Basically you want to find out if object A exists in linked list L. This is the search problem, and if the list is unordered you cannot do it faster than O(n).
If you kept the list sorted (making insertion slower), you could do a binary search to see if A is in the list, which would be much faster.
Perhaps you could also keep a Map (HashMap or TreeMap for instance) in addition to the list, where you keep track of what stuff is in the list.
Is there a way to first sort then search for an objects within a linked list of objects.
I thought just to you one of the sorting way and a binary search what do you think?
Thanks
This is not a good approach, IMO. If you use Collections.sort(list), where the list is a LinkedList, this copies the list to a temporary array, sorts it, and then copies back to the list' i.e. O(NlogN) to sort plus 2 * O(N) copies. But when you then try to do an binary search (e.g. using Collections.binarySearch(list), each search will do O(N) list traversal operations. So you may as well have not bothered sorting the list!
Another approach would be to convert the list to an array or an ArrayList, and then sort and search that array / ArrayList. That gives one copy plus one sort to setup, and O(logN) for each search.
But neither of these is the best approach. That depends on how many times you need to perform search operations.
If you simply want to do one search on the list, then calling list.contains(...) is O(N) ... and that is better than anything involving sorting and binary searching.
If you want to do multiple searches on a list that never changes, you're probably better off putting the list entries into a HashSet. Constructing a HashSet is O(N) and searching is O(1). (This assumes you don't need your own comparator.)
If you want to do multiple searches on a list that keeps changing where the order IS NOT significant, replace the list with a HashSet. The incremental cost of updating the HashSet will be O(1) for each addition/removal, and O(1) for each search.
If you want to do multiple searches on a list that keeps changing and the order IS significant, replace the list with an insertion-ordered LinkedHashMap. That will be O(1) for each addition/removal, and O(1) for each search ... but with large constants of proportionality than for a HashSet.
java.util.Collections#sort()
java.util.Collections#binarySearch()
The Collections class has lots of other amazing methods to make programmers life easier.
Note that the sort method's implementation will indeed convert the list to array, but from you need not explicitly convert the list in to array before calling the method:)
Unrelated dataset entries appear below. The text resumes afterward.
(** Nobody waits or sleeps once [main] has been taken off the waiters. *)
Lemma boot_wakes t (a e : aview) s o1 k1 k2 :
  t ≠ running a → idle_at_up t a e →
  gives boot_semas true (OUp idle_started) e (running a) (obs s) →
  wakes_ok boot_semas (Machine (set_running (running a) s)
    (<[t := (OUp idle_started, k2)]> {[running a := (ODown o1, k1)]}) ∅ (Switched t)).
Proof.
  intros Htr ((Hrun & Hi & _) & _ & _ & _ & Hsl & Hwl & Hwi & _) (_ & Hid & [(_ & Hws & Hsleep) _] & _).
  split; cbn [memory suspended next].
  - intros o u [k Hk]. change (idle_thread _) with (idle_thread (obs s)). rewrite Hid, Hi.
    apply lookup_insert_Some in Hk as [[<- [= <- _]]|[_ [<- [= <- _]]%lookup_singleton_Some]];
      (split; [done|]); [by intros []|congruence].
  - intros u Hu. destruct (proj1 (proj2 Hsleep u _) (conj Hu eq_refl)) as [[He _]|[]].
    by apply (sleeps_in e []), elem_of_nil in He.
  - intros sm ws v Hsm Hw _. change (waits (obs s) sm ws) in Hw.
    assert (Hnil : waits (obs s) sm []).
    { apply elem_of_union in Hsm as [->%elem_of_singleton| ->%elem_of_singleton].
      - pose proof (Hws (sema_of_lock tid_lock) [] ltac:(set_solver) Hwl) as H. cbn [weffect andb] in H.
        by destruct (bool_decide _) in H.
      - pose proof (Hws idle_started [running a] ltac:(set_solver) Hwi) as H. cbn [weffect andb] in H.
        by rewrite bool_decide_true in H. }
    pose proof (waits_functional _ _ _ _ Hw Hnil) as ->. split; [by intros u ?%elem_of_nil|done].
Qed.

(** Neither of the two has anything left to count. *)
Lemma boot_spare t u (k1 k2 : tptr → prog unit) :
  (∀ prev, spares (λ _, True) (k1 prev)) → (∀ prev, spares (λ _, True) (k2 prev)) →
  spare_pool ∅ (<[t := (OUp idle_started, λ prev, k2 prev;; mret RUnit)]>
    {[u := (ODown idle_started, λ prev, k1 prev;; mret RUnit)]}).
Proof.
  intros H1 H2 v o k Hv prev.
  assert (Hk : o ≠ OTid ∧ spares (λ _, True) (k prev)).
  { apply lookup_insert_Some in Hv as [[_ [= <- <-]]|[_ [_ [= <- <-]]%lookup_singleton_Some]];
      (split; [done|]); by apply spares_then. }
  destruct Hk as [Ho Hk]. eapply spares_mono; [|exact Hk]. by intros r _ ?.
Qed.

(** ** All of it *)

Lemma idle_created_on t (a c : aview) :
  idle_created INTR_OFF t a c → idle_created INTR_ON t a (set_intr (iv_set_level INTR_ON (intr c)) c).
Proof.
  intros ((Htr & Hrun & Hin & Hi & Hm) & Hts & Hsem & Hok & Hls & Hu & Hro).
  refine (conj (conj Htr (conj Hrun (conj _ (conj Hi Hm)))) (conj Hts (conj Hsem (conj _ (conj Hls (conj Hu _)))))).
  - cbn. by rewrite Hin.
  - by apply sched_ok_intr.
  - by apply (persist_roster c); [|apply persist_threads|..].
Qed.

(** [main] is in [sema_down (&idle_started)] and has switched to the idle thread
    [t]; [k] is the rest of [sema_down]. *)
Definition main_sleeps (rest : list string) (st : settings) (a : aview) (t : tptr) (k : tptr → prog unit)
    (o : out unit) (b : aview) : Prop :=
  o = OSwitch t (λ prev, k prev;; main_rest rest st) ∧
  (∃ c, idle_created INTR_ON t a c ∧ main_waits t a c b) ∧
  rest_ok boot_semas (running a) (Some t) (ODown idle_started) (λ prev, k prev;; mret RUnit) ∧
  ∀ prev, spares (λ _, True) (k prev).

Definition no_idle_thread : error := EAssert "schedule: is_thread (next)".

Lemma apwp_start_alone cur (k : unit → prog unit) Q (p : aview) :
  sched_ok p [] cur → iv_context (intr p) = false → idle_thread p = None →
  semas p !! idle_started = Some 0 → lists p !! sema_waiters idle_started = Some [] →
  (∀ b, Q (OFault no_idle_thread) b) →
  apwp (act k_intr_enable ≫= λ _, (sema_down idle_started ≫= k)) Q p.
Proof.
  intros Hok Hctx Hi Hv Hws HQ. apply apwp_Act, awp_intr_enable; [done|].
  by apply (apwp_down_alone _ idle_started cur); [apply sched_ok_intr|..].
Qed.

Lemma apwp_main {TL : PageTableLaws T} argv rest st (a : aview) :
  USERPROG = false → loaded a → frames_aligned → read_command_line loader_argc loader_args = Ok argv →
  options_meaning argv = Ok (rest, st, false) →
  apwp main (λ o b, o = OFault out_of_pages ∨ o = OFault no_idle_thread ∨
    ∃ t k, main_sleeps rest st a t k o b) a.
Proof.
  intros Hu Hload Hal Hcmd Hopts. eapply apwp_main_start; [done..|by left|].
  intros us b Hus Hb. unfold thread_start. apply apwp_assoc, apwp_Act, awp_sema_init.
  pose proof (prepared_after us a b Hb) as Hp. unfold prepared_from in Hp. cbv zeta in Hp.
  rewrite Hp. clear Hp. apply apwp_assoc, apwp_bind.
  eapply apwp_mono; [by apply (apwp_create_idle us a)|]. cbv beta.
  intros o c [[-> ->]|(t & id & -> & Hc)]; cbn [out_bind]; apply apwp_assoc.
  - destruct (prepared_fields us a) as (Hr & Hi & Hit & _). destruct Hload as (Hl & Hctx & Hload).
    apply (apwp_start_alone (main_thread (next_tid a))).
    + apply (prepared_tid_ok us a (conj Hl (conj Hctx Hload))).
    + by rewrite Hi.
    + exact Hit.
    + by rewrite prepared_semas, lookup_insert_eq.
    + apply prepared_empty. rewrite !elem_of_cons. auto 10.
    + by right; left.
  - pose proof Hc as ((_ & _ & Hin & _) & _). apply apwp_Act, awp_intr_enable; [by rewrite Hin|].
    apply idle_created_on in Hc. apply apwp_bind.
    eapply apwp_mono; [eapply apwp_spares; [by apply apwp_main_waits|apply sema_down_spares]|].
    intros o d ((k & -> & Hw & Hrest) & _ & Hsp).
    cbn [out_bind]. right. right. exists t, k. split; [done|]. split; [by eexists|done].
Qed.

(** C10: The kernel boots, if it is built without user programs.  From the memory the
    loader leaves, with a command line that parses and does not choose the
    feedback scheduler, [main] runs without a fault until it waits for the idle thread
    that it has created, unless the memory is too small: it panics if there
    are no pages for the page tables, and an assertion of the scheduler fails
    if there is none for the idle thread.  The idle thread in turn runs until
    it has let [main] go on.  At that point the machine's invariants hold, and
    neither thread's call has anything left to count: so
    whatever [main] and the tests do with the calls of the machine, all that is
    proved of its runs holds of the booted kernel. *)
Theorem main_boots {TL : PageTableLaws T} argv rest st (s : kstate) :
  USERPROG = false → loaded (obs s) → frames_aligned → read_command_line loader_argc loader_args = Ok argv →
  options_meaning argv = Ok (rest, st, false) →
  ∃ o s1, exec main s o s1 ∧
    (o = OFault out_of_pages ∨ o = OFault no_idle_thread ∨
     ∃ t (k1 k2 : tptr → prog unit) s2,
       o = OSwitch t (λ prev, k1 prev;; main_rest rest st) ∧
       exec (first_run (running s)) (set_running t s1)
         (OSwitch (running s) (λ prev, k2 prev;; idle_rest)) s2 ∧
       let m := Machine (set_running (running s) s2)
           (<[t := (OUp idle_started, λ prev, k2 prev;; mret RUnit)]>
             {[running s := (ODown idle_started, λ prev, k1 prev;; mret RUnit)]})
           ∅ (Switched t) in
       machine_ok boot_semas m ∧ wakes_ok boot_semas m ∧ spare_pool ∅ (suspended m)).
Proof.
  intros Hu Hload Hal Hcmd Hopts.
  destruct (apwp_main argv rest st (obs s) Hu Hload Hal Hcmd Hopts s eq_refl) as (o & s1 & Hex & Ho).
  exists o, s1. split; [exact Hex|]. destruct Ho as [Ho|[Ho|(t & k1 & -> & (c & Hc & Hw) & Hrest & Hsp1)]];
    [by left|by right; left|right; right].
  destruct (apwp_first_run t (obs s) c (obs s1) Hc Hw (set_running t s1) eq_refl)
    as (o2 & s2 & Hex2 & k2 & e & -> & He & Hg & Hk & Hsp2).
  exists t, k1, k2, s2. split; [done|]. split; [exact Hex2|].
  pose proof Hc as ((Htr & _) & _). pose proof He as ((Hrun & Hi & _) & _).
  destruct (ended_ok boot_semas true (OUp idle_started) e
    {[running s := (ODown idle_started, λ prev, k1 prev;; mret RUnit)]} ∅
    (OSwitch (running s) (λ prev, k2 prev;; mret RUnit)) s2) as (x & m' & Hend & Hok & _).
  - by apply (boot_begins t (obs s)).
  - done.
  - unfold stretch_end. rewrite Hrun, Hi. split; [exact Hg|]. intros _ prev f Hf Hback. apply swp_void. by apply Hk.
  - rewrite Hrun. by rewrite lookup_singleton_ne.
  - assert (Hr2 : running s2 = t) by (destruct Hg as ((Y & _ & Hr2 & _) & _); by rewrite Hrun in Hr2).
    inversion Hend as [|n k st1|]; [|done]. subst n k st1 x m'. rewrite Hr2 in Hok. split; [exact Hok|].
    split; [exact (boot_wakes t _ e s2 _ _ _ Htr He Hg)|]. by apply boot_spare.
Qed.
End boot.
You may want to question if searching over a sorted list is the best option for your use-case as this does not perform well. The list sort is O(NlogN) and the binary search is O(logN). You might consider making a Set out of your list elements and then searching that via the contains method, which is O(1), if you just want to see if an element exists. It would be much easier to give you some advice on what collection you might consider if you could explain more about your use-case.
EDIT: Consider performance issues of List sorting if you plan to do this for large lists.